(* ===== verification/Reconnect.v ===== *)
(** * Restoring a read-only file

    [crates/smb-client/src/reconnect.rs]: a recipe that opens a file through a
    fresh transport, session and tree, and the file identity that guards a later
    reopen. The network, the random source and SHA-256 (crate [sha2]) are
    parameters. The [OnceLock] and [Mutex] cells of a recipe are fields of its
    state, threaded from one use to the next. The cancelable form may drop the work
    at any wait: [wait] is what happens at each [.await]. *)
From stdpp Require Import sorting.
From S2P Require Import Prelude WireError Utf16 Frame Header Create CreateContext Durable.
From S2P Require Import Negotiate SessionMessages FileControl.
From S2P Require Import Client Effects Credits MessageIds AsyncResponse Transport Signing Connection.
From S2P Require Import Auth Session Exchange Tree Files Write Read DurableOpen Spnego Ntlm Anonymous Cancellation.

Definition STATUS_OBJECT_NAME_NOT_FOUND : Z := 0xC0000034.
Definition STATUS_NETWORK_NAME_DELETED : Z := 0xC00000C9.
Definition STATUS_USER_SESSION_DELETED : Z := 0xC0000203.
Definition STATUS_NETWORK_SESSION_EXPIRED : Z := 0xC000035C.
Definition IDENTITY_SAMPLE_BYTES : Z := 16 * 1024.

Inductive ReconnectError : Type :=
  | FromClient (error : ClientError)
  | ReconnectCancelled
  | RandomSource.

(** [ReconnectError::from]. *)
Definition from_client {A} (m : client A) : outcome ReconnectError A := omap_err FromClient m.

Definition is_retryable_client_error (error : ClientError) : bool :=
  match error with
  | Io _ | Timeout_ _ => true
  | ServerStatus status =>
      (status =? STATUS_NETWORK_NAME_DELETED) || (status =? STATUS_USER_SESSION_DELETED)
      || (status =? STATUS_NETWORK_SESSION_EXPIRED)
  | Wire _ | Auth _ | Cancelled | Capability _ | Protocol _ => false
  end.

(** The world a recipe is used in: connecting to a host, and [getrandom::fill]
    of so many bytes. *)
Class Host (T W : Type) : Type := {
  sha256 : bytes -> bytes;
  tcp_connect : rust_string -> Z -> W -> client T * W;
  fill_random : Z -> W -> option bytes * W
}.

Class HostLaws (T W : Type) `{Host T W} : Prop := {
  sha256_len m : len (sha256 m) = 32;
  tcp_connect_returns host port w : returns (tcp_connect host port w).1;
  fill_random_len n w r : 0 <= n -> (fill_random n w).1 = Some r -> len r = n
}.

(** ** File identity *)

Module FileIdentity.
Record t : Type := mk { length_ : Z; last_write_time : Z; fingerprint : bytes }.
#[global] Instance eq_dec : EqDecision t.
Proof. solve_decision. Defined.
End FileIdentity.

Definition timestamp_matches (original reopened : Z) : bool :=
  (original =? 0) || (reopened =? 0) || (original =? reopened).

Definition is_compatible_with (self reopened : FileIdentity.t) : bool :=
  (FileIdentity.length_ self =? FileIdentity.length_ reopened)
  && timestamp_matches (FileIdentity.last_write_time self) (FileIdentity.last_write_time reopened)
  && bool_decide (FileIdentity.fingerprint self = FileIdentity.fingerprint reopened).

Definition validate_file_identity (original reopened : FileIdentity.t) : client unit :=
  if is_compatible_with original reopened then Ok tt
  else Err (Protocol "SMB file changed while reconnecting by path").

(** [Vec::dedup]: equal neighbours become one. *)
Fixpoint dedup (l : list Z) : list Z :=
  match l with
  | x :: (y :: _) as rest => if x =? y then dedup rest else x :: dedup rest
  | _ => l
  end.

Definition identity_sample_offsets (len_ : Z) : list Z :=
  if len_ =? 0 then [] else
  let sample := Z.min len_ IDENTITY_SAMPLE_BYTES in
  let last_start := len_ - sample in
  let middle_start := Z.min (saturating_sub (len_ / 2) (sample / 2)) last_start in
  dedup (merge_sort Z.le [0; middle_start; last_start]).

(** [b"smb-io-rs:file-identity:v1"]. *)
Definition identity_label : bytes :=
  [x73; x6d; x62; x2d; x69; x6f; x2d; x72; x73; x3a; x66; x69; x6c; x65; x2d; x69; x64; x65; x6e;
   x74; x69; x74; x79; x3a; x76; x31].

Section identity.
Context {T W : Type} `{Transport T} `{Crypto} `{Host T W}.

(** The loop over the samples; [hashed] is what the hasher was fed. *)
Fixpoint hash_samples (patience : nat) (file : FileHandle.t) (offsets : list Z) (hashed : bytes) :
    st (SessionConnection.t T) bytes :=
  match offsets with
  | [] => sret hashed
  | offset :: offsets =>
      do! remaining := slift (sub_or_panic (FileHandle.length_ file) offset) in
      do! sample_len := slift (ok_or (try_from usize_max (Z.min remaining IDENTITY_SAMPLE_BYTES))
                                 (Protocol "SMB identity sample length overflow")) in
      do! sample := read_at patience file offset sample_len in
      if negb (len sample =? sample_len)
      then slift (Err (Protocol "SMB identity sample returned an unexpected length")) else
      hash_samples patience file offsets
        (hashed ++ le_bytes 8 offset ++ le_bytes 8 sample_len ++ sample)
  end.

Definition capture_file_identity (patience : nat) (file : FileHandle.t) :
    st (SessionConnection.t T) FileIdentity.t :=
  let length_ := FileHandle.length_ file in
  do! hashed := hash_samples patience file (identity_sample_offsets length_)
                  (identity_label ++ le_bytes 8 length_) in
  do! fingerprint := slift (copy_from_slice (replicate 32 x00) 0 32 (sha256 hashed)) in
  sret (FileIdentity.mk length_ (FileHandle.last_write_time file) fingerprint).

End identity.

(** ** The recipe *)

Module DurableRecoveryState.
Record t : Type := mk { handle : option DurableFileHandle.t; unavailable : bool }.
Definition default : t := mk None false.
End DurableRecoveryState.

(** What a recipe is told. *)
Module Target.
Record t : Type := mk {
  host : rust_string; port : Z; share : rust_string; path : rust_string;
  username : rust_string; password : rust_string; domain : rust_string;
  workstation : rust_string; durable_v2_enabled : bool
}.
End Target.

========

§ **EXERCISE DIRECTIONS**
The reply should consist of the full listing, copied exactly.

§ **OUTPUT FOR THIS EXERCISE**
(* ===== verification/Reconnect.v ===== *)
(** * Restoring a read-only file

    [crates/smb-client/src/reconnect.rs]: a recipe that opens a file through a
    fresh transport, session and tree, and the file identity that guards a later
    reopen. The network, the random source and SHA-256 (crate [sha2]) are
    parameters. The [OnceLock] and [Mutex] cells of a recipe are fields of its
    state, threaded from one use to the next. The cancelable form may drop the work
    at any wait: [wait] is what happens at each [.await]. *)
From stdpp Require Import sorting.
From S2P Require Import Prelude WireError Utf16 Frame Header Create CreateContext Durable.
From S2P Require Import Negotiate SessionMessages FileControl.
From S2P Require Import Client Effects Credits MessageIds AsyncResponse Transport Signing Connection.
From S2P Require Import Auth Session Exchange Tree Files Write Read DurableOpen Spnego Ntlm Anonymous Cancellation.

Definition STATUS_OBJECT_NAME_NOT_FOUND : Z := 0xC0000034.
Definition STATUS_NETWORK_NAME_DELETED : Z := 0xC00000C9.
Definition STATUS_USER_SESSION_DELETED : Z := 0xC0000203.
Definition STATUS_NETWORK_SESSION_EXPIRED : Z := 0xC000035C.
Definition IDENTITY_SAMPLE_BYTES : Z := 16 * 1024.

Inductive ReconnectError : Type :=
  | FromClient (error : ClientError)
  | ReconnectCancelled
  | RandomSource.

(** [ReconnectError::from]. *)
Definition from_client {A} (m : client A) : outcome ReconnectError A := omap_err FromClient m.

Definition is_retryable_client_error (error : ClientError) : bool :=
  match error with
  | Io _ | Timeout_ _ => true
  | ServerStatus status =>
      (status =? STATUS_NETWORK_NAME_DELETED) || (status =? STATUS_USER_SESSION_DELETED)
      || (status =? STATUS_NETWORK_SESSION_EXPIRED)
  | Wire _ | Auth _ | Cancelled | Capability _ | Protocol _ => false
  end.

(** The world a recipe is used in: connecting to a host, and [getrandom::fill]
    of so many bytes. *)
Class Host (T W : Type) : Type := {
  sha256 : bytes -> bytes;
  tcp_connect : rust_string -> Z -> W -> client T * W;
  fill_random : Z -> W -> option bytes * W
}.

Class HostLaws (T W : Type) `{Host T W} : Prop := {
  sha256_len m : len (sha256 m) = 32;
  tcp_connect_returns host port w : returns (tcp_connect host port w).1;
  fill_random_len n w r : 0 <= n -> (fill_random n w).1 = Some r -> len r = n
}.

(** ** File identity *)

Module FileIdentity.
Record t : Type := mk { length_ : Z; last_write_time : Z; fingerprint : bytes }.
#[global] Instance eq_dec : EqDecision t.
Proof. solve_decision. Defined.
End FileIdentity.

Definition timestamp_matches (original reopened : Z) : bool :=
  (original =? 0) || (reopened =? 0) || (original =? reopened).

Definition is_compatible_with (self reopened : FileIdentity.t) : bool :=
  (FileIdentity.length_ self =? FileIdentity.length_ reopened)
  && timestamp_matches (FileIdentity.last_write_time self) (FileIdentity.last_write_time reopened)
  && bool_decide (FileIdentity.fingerprint self = FileIdentity.fingerprint reopened).

Definition validate_file_identity (original reopened : FileIdentity.t) : client unit :=
  if is_compatible_with original reopened then Ok tt
  else Err (Protocol "SMB file changed while reconnecting by path").

(** [Vec::dedup]: equal neighbours become one. *)
Fixpoint dedup (l : list Z) : list Z :=
  match l with
  | x :: (y :: _) as rest => if x =? y then dedup rest else x :: dedup rest
  | _ => l
  end.

Definition identity_sample_offsets (len_ : Z) : list Z :=
  if len_ =? 0 then [] else
  let sample := Z.min len_ IDENTITY_SAMPLE_BYTES in
  let last_start := len_ - sample in
  let middle_start := Z.min (saturating_sub (len_ / 2) (sample / 2)) last_start in
  dedup (merge_sort Z.le [0; middle_start; last_start]).

(** [b"smb-io-rs:file-identity:v1"]. *)
Definition identity_label : bytes :=
  [x73; x6d; x62; x2d; x69; x6f; x2d; x72; x73; x3a; x66; x69; x6c; x65; x2d; x69; x64; x65; x6e;
   x74; x69; x74; x79; x3a; x76; x31].

Section identity.
Context {T W : Type} `{Transport T} `{Crypto} `{Host T W}.

(** The loop over the samples; [hashed] is what the hasher was fed. *)
Fixpoint hash_samples (patience : nat) (file : FileHandle.t) (offsets : list Z) (hashed : bytes) :
    st (SessionConnection.t T) bytes :=
  match offsets with
  | [] => sret hashed
  | offset :: offsets =>
      do! remaining := slift (sub_or_panic (FileHandle.length_ file) offset) in
      do! sample_len := slift (ok_or (try_from usize_max (Z.min remaining IDENTITY_SAMPLE_BYTES))
                                 (Protocol "SMB identity sample length overflow")) in
      do! sample := read_at patience file offset sample_len in
      if negb (len sample =? sample_len)
      then slift (Err (Protocol "SMB identity sample returned an unexpected length")) else
      hash_samples patience file offsets
        (hashed ++ le_bytes 8 offset ++ le_bytes 8 sample_len ++ sample)
  end.

Definition capture_file_identity (patience : nat) (file : FileHandle.t) :
    st (SessionConnection.t T) FileIdentity.t :=
  let length_ := FileHandle.length_ file in
  do! hashed := hash_samples patience file (identity_sample_offsets length_)
                  (identity_label ++ le_bytes 8 length_) in
  do! fingerprint := slift (copy_from_slice (replicate 32 x00) 0 32 (sha256 hashed)) in
  sret (FileIdentity.mk length_ (FileHandle.last_write_time file) fingerprint).

End identity.

(** ** The recipe *)

Module DurableRecoveryState.
Record t : Type := mk { handle : option DurableFileHandle.t; unavailable : bool }.
Definition default : t := mk None false.
End DurableRecoveryState.

(** What a recipe is told. *)
Module Target.
Record t : Type := mk {
  host : rust_string; port : Z; share : rust_string; path : rust_string;
  username : rust_string; password : rust_string; domain : rust_string;
  workstation : rust_string; durable_v2_enabled : bool
}.
End Target.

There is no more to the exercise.